(Saved data entries)
┄┄┄┄┄┄┄┄┄┄

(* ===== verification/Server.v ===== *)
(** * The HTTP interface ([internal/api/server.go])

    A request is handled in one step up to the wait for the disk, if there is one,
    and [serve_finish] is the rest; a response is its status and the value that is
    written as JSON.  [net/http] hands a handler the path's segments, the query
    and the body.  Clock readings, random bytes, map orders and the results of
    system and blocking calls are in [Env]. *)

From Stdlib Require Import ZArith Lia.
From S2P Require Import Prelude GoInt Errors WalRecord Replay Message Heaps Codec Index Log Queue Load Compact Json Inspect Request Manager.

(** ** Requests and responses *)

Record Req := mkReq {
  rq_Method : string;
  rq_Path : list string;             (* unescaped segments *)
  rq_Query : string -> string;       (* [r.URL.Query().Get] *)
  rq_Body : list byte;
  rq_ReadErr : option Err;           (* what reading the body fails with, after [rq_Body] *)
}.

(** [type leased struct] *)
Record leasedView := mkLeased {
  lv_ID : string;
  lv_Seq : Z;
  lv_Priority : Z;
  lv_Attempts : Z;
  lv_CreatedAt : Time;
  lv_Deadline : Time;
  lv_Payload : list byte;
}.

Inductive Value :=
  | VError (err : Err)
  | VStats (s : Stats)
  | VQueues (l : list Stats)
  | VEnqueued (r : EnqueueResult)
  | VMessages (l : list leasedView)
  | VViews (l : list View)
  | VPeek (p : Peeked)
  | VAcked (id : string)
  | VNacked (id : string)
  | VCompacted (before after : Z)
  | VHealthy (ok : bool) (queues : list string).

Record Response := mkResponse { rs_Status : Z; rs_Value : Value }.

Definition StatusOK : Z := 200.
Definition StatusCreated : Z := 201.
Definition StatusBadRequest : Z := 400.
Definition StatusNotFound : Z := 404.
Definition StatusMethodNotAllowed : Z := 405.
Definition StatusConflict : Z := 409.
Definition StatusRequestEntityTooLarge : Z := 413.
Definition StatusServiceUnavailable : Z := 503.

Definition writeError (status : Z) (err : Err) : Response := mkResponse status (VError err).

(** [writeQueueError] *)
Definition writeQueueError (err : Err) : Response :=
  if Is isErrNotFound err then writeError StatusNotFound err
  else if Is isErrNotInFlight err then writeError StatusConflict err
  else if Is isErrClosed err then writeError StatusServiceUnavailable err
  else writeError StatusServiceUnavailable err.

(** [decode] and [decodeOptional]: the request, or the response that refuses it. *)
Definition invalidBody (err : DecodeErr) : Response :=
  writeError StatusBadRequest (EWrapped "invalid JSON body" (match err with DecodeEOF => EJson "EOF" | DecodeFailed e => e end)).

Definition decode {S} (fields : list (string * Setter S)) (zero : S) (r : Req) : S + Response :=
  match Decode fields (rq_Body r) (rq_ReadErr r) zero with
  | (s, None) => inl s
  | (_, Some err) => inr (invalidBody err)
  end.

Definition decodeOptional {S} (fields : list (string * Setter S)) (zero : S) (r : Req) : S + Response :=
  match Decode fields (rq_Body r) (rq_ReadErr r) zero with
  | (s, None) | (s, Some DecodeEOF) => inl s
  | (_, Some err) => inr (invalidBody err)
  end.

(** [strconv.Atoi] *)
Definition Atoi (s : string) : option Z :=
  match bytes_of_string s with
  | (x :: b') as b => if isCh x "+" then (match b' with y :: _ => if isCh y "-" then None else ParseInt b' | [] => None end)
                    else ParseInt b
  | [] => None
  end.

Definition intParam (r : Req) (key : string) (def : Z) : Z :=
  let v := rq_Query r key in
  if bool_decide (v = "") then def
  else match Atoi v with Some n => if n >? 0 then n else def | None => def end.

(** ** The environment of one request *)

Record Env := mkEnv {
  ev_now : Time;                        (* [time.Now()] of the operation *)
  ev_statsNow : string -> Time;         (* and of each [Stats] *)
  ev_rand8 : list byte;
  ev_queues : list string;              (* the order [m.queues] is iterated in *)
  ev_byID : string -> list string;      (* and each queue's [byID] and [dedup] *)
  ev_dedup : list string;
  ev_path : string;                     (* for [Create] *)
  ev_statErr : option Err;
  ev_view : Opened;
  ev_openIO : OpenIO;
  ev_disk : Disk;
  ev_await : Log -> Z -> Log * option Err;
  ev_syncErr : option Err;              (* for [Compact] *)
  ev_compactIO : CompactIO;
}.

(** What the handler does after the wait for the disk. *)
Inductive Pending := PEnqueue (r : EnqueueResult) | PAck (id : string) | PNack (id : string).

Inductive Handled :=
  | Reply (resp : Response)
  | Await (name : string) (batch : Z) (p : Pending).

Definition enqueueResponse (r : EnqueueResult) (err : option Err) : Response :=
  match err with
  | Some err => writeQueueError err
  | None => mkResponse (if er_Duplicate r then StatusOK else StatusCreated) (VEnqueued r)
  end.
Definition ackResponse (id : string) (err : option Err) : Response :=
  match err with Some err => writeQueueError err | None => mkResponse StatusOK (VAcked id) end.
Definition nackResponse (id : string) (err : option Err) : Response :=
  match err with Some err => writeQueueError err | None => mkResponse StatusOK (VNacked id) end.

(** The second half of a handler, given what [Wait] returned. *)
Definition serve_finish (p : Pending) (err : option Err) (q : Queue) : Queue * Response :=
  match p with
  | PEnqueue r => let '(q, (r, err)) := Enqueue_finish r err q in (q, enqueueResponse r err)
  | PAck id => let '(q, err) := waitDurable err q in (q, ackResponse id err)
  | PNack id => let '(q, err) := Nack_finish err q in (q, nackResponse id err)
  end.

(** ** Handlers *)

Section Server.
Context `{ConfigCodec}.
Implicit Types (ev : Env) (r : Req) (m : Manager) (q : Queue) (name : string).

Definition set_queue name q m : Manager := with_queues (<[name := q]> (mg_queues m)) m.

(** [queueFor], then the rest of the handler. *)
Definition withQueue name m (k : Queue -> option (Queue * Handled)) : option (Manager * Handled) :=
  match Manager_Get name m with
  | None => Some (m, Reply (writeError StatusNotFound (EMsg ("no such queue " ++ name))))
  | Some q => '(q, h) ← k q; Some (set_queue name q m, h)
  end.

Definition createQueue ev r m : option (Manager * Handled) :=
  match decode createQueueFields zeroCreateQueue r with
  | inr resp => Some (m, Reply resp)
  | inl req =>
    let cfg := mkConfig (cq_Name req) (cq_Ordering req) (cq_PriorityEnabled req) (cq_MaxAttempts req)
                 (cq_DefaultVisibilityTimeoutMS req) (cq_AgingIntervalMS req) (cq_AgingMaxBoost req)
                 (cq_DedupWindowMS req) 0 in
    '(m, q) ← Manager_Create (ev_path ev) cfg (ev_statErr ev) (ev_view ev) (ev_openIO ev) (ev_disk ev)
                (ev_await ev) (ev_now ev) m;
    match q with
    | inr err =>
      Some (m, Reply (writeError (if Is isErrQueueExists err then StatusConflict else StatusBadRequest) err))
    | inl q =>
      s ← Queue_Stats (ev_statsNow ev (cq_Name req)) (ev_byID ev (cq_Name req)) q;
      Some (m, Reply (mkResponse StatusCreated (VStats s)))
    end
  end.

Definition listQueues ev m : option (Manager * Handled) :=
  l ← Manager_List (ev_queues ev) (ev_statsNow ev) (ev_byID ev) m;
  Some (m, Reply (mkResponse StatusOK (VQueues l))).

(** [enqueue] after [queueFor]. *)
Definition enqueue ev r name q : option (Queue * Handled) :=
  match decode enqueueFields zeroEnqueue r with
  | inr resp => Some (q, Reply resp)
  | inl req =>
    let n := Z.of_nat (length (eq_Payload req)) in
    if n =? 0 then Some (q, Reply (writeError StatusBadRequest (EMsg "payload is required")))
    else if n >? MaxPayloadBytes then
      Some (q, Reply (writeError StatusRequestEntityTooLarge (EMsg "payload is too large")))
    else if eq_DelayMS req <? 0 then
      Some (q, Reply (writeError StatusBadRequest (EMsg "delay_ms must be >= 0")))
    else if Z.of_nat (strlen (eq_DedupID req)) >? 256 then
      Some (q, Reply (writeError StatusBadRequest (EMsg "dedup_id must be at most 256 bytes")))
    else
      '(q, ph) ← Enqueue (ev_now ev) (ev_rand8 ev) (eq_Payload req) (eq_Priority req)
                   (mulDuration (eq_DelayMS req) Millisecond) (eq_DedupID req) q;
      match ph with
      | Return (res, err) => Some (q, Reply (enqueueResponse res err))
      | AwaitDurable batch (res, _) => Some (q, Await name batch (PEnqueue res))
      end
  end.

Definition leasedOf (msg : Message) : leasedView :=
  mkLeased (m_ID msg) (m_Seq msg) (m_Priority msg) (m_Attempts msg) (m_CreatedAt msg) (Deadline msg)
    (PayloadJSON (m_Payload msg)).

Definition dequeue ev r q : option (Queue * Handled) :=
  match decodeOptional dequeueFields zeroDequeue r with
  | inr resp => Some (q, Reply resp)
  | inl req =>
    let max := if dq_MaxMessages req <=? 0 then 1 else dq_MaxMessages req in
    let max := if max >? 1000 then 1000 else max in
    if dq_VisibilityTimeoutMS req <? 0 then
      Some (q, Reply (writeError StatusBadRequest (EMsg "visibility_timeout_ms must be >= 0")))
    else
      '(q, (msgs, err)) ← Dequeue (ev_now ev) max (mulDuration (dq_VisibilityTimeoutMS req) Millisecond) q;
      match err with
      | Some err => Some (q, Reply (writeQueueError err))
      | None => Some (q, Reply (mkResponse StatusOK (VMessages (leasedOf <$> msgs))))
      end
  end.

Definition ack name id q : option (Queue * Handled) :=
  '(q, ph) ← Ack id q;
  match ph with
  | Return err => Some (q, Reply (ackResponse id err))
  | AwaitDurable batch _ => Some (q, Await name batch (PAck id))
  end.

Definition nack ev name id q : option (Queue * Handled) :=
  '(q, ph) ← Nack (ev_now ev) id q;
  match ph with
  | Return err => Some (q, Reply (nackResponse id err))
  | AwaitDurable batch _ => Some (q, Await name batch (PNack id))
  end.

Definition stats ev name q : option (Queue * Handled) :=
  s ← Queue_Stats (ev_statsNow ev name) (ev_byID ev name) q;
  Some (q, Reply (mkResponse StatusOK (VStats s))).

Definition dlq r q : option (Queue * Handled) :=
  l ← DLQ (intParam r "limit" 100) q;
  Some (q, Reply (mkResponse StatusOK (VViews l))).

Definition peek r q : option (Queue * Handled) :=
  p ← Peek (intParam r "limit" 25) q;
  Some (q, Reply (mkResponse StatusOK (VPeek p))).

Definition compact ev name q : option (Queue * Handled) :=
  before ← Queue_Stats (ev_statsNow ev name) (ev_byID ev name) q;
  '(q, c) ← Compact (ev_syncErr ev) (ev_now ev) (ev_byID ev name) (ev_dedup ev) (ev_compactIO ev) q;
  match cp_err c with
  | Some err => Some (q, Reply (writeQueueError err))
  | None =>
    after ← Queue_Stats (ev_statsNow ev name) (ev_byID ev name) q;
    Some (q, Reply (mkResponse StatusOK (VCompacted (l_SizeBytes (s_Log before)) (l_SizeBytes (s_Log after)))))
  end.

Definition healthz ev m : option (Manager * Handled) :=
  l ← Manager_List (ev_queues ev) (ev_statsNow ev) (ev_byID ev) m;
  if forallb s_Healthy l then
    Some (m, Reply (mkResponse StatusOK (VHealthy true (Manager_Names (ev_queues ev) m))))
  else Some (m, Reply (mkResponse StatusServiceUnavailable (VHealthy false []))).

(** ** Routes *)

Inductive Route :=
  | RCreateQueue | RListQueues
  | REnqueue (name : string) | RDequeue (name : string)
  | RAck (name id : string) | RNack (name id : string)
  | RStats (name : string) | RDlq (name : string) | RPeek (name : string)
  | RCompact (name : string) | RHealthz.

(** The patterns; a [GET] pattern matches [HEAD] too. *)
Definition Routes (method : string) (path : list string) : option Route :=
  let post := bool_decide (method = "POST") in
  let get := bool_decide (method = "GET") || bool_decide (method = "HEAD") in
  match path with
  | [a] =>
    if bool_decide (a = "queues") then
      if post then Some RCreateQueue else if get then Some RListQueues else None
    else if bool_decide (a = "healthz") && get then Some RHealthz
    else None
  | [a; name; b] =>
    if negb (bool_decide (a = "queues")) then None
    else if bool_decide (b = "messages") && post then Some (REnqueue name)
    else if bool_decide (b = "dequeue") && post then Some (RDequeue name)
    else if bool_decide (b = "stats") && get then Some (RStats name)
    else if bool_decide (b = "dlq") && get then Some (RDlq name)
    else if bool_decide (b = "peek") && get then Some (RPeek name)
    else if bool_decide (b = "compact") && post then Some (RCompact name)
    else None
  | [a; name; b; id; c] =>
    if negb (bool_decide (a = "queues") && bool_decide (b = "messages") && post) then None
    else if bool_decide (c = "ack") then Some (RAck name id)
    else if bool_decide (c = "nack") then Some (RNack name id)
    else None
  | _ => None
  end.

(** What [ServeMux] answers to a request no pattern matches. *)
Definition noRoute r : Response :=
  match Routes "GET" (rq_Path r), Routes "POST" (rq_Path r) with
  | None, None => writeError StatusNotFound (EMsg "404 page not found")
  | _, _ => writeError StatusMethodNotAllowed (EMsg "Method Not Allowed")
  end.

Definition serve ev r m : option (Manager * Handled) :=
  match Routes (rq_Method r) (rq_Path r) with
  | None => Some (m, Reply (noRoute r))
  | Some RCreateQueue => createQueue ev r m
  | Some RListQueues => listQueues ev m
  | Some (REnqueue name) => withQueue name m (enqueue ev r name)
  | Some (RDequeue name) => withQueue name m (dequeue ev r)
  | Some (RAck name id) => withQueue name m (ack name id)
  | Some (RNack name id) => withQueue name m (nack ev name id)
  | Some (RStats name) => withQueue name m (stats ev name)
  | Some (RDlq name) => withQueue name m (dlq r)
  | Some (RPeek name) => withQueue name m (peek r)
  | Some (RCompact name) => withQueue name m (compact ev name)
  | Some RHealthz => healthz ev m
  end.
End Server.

┄┄┄┄┄┄┄┄┄┄

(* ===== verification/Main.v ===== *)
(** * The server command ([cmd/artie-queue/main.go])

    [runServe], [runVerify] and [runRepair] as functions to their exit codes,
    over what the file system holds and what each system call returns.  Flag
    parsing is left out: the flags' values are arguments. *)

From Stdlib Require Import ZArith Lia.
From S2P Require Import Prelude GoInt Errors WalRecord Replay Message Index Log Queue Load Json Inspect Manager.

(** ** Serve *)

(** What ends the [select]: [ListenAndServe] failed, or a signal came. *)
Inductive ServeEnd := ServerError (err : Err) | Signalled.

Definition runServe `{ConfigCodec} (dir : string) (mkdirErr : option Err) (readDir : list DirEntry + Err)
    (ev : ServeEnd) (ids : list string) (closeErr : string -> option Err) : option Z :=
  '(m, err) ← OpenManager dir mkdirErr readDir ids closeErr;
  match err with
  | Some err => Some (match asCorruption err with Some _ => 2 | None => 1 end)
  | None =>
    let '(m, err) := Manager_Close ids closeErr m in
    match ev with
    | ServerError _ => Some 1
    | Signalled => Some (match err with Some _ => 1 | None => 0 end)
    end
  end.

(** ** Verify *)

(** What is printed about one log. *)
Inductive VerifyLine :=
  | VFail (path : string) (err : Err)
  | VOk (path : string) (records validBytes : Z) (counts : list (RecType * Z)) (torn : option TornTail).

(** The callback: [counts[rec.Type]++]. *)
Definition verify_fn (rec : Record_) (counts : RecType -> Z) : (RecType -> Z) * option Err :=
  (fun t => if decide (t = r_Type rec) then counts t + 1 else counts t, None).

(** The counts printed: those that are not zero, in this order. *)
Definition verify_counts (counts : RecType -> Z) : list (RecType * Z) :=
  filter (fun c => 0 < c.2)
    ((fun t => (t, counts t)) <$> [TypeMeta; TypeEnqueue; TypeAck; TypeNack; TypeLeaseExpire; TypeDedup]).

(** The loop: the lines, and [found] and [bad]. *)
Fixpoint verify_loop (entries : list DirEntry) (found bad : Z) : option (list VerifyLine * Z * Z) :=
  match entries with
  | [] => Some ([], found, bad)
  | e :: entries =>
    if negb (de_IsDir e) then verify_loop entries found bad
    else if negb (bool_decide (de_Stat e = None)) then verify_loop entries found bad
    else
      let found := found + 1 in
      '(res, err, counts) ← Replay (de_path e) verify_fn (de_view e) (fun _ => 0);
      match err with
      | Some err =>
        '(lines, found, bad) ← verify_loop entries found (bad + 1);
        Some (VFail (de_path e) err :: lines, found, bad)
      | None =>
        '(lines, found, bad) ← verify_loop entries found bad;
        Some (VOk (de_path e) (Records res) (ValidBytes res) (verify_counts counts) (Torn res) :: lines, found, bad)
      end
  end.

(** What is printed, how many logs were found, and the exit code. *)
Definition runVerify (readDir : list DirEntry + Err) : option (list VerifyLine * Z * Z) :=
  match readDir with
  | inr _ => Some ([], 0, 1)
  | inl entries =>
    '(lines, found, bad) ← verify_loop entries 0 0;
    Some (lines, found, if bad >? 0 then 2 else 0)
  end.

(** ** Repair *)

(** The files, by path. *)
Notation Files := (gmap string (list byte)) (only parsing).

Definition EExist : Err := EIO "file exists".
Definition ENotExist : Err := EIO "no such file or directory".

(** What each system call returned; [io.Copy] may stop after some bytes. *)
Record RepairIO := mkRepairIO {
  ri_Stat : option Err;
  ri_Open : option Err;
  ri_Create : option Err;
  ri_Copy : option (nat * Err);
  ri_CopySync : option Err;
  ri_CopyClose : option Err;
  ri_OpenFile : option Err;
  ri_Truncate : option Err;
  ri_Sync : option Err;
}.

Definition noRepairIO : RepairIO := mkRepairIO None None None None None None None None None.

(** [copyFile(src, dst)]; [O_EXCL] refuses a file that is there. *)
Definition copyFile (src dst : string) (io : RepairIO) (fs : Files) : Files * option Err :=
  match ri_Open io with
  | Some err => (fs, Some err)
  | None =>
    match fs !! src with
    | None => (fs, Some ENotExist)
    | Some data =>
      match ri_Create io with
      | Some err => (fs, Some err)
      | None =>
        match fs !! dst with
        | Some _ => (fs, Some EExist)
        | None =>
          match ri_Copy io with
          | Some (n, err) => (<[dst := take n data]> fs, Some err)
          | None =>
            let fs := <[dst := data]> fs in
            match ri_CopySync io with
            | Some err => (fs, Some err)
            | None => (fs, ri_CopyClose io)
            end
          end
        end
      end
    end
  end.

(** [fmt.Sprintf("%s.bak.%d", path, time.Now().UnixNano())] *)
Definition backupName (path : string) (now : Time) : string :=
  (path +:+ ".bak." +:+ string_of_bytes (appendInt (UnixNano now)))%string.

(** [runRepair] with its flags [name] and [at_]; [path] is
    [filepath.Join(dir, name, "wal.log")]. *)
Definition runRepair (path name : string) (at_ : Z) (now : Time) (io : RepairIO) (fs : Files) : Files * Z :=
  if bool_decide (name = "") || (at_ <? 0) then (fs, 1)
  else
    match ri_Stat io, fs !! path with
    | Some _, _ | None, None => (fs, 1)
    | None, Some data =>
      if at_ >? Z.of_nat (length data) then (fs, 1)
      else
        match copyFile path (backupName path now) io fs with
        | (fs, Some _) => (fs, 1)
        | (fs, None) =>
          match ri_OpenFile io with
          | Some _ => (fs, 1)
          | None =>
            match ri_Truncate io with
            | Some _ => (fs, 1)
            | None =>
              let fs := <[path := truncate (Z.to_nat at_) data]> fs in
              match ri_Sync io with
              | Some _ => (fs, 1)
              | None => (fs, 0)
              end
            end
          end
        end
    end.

┄┄┄┄┄┄┄┄┄┄

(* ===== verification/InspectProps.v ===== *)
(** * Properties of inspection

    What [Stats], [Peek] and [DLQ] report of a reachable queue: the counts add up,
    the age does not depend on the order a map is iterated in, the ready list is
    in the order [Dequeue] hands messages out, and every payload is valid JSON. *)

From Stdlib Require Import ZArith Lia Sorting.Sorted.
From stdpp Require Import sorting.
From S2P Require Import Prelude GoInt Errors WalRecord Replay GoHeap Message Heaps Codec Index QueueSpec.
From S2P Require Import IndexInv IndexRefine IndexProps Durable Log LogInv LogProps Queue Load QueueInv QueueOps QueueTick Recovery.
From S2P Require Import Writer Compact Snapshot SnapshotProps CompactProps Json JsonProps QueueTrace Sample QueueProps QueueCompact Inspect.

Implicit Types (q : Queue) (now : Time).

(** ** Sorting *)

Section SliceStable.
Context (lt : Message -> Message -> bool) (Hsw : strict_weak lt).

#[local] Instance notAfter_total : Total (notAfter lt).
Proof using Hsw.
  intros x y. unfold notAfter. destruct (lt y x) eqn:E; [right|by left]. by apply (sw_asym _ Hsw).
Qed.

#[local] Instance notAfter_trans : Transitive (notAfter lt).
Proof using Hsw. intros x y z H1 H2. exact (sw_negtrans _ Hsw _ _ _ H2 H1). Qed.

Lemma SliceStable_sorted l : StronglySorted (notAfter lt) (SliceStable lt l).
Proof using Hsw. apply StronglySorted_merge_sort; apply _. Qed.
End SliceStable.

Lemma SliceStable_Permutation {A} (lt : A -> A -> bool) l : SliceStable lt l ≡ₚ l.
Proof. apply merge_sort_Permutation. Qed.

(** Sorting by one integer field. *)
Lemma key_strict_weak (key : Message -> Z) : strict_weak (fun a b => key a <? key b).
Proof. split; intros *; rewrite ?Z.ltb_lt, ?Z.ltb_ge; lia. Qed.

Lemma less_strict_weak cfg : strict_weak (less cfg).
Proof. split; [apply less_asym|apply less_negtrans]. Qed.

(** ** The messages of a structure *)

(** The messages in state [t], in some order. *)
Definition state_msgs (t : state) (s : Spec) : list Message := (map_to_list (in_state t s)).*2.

┄┄┄┄┄┄┄┄┄┄

Each line above that contains the string "EnqueueResult" should be copied.

RESPONSE FOR THIS EXERCISE -
  | VEnqueued (r : EnqueueResult)
Inductive Pending := PEnqueue (r : EnqueueResult) | PAck (id : string) | PNack (id : string).
Definition enqueueResponse (r : EnqueueResult) (err : option Err) : Response :=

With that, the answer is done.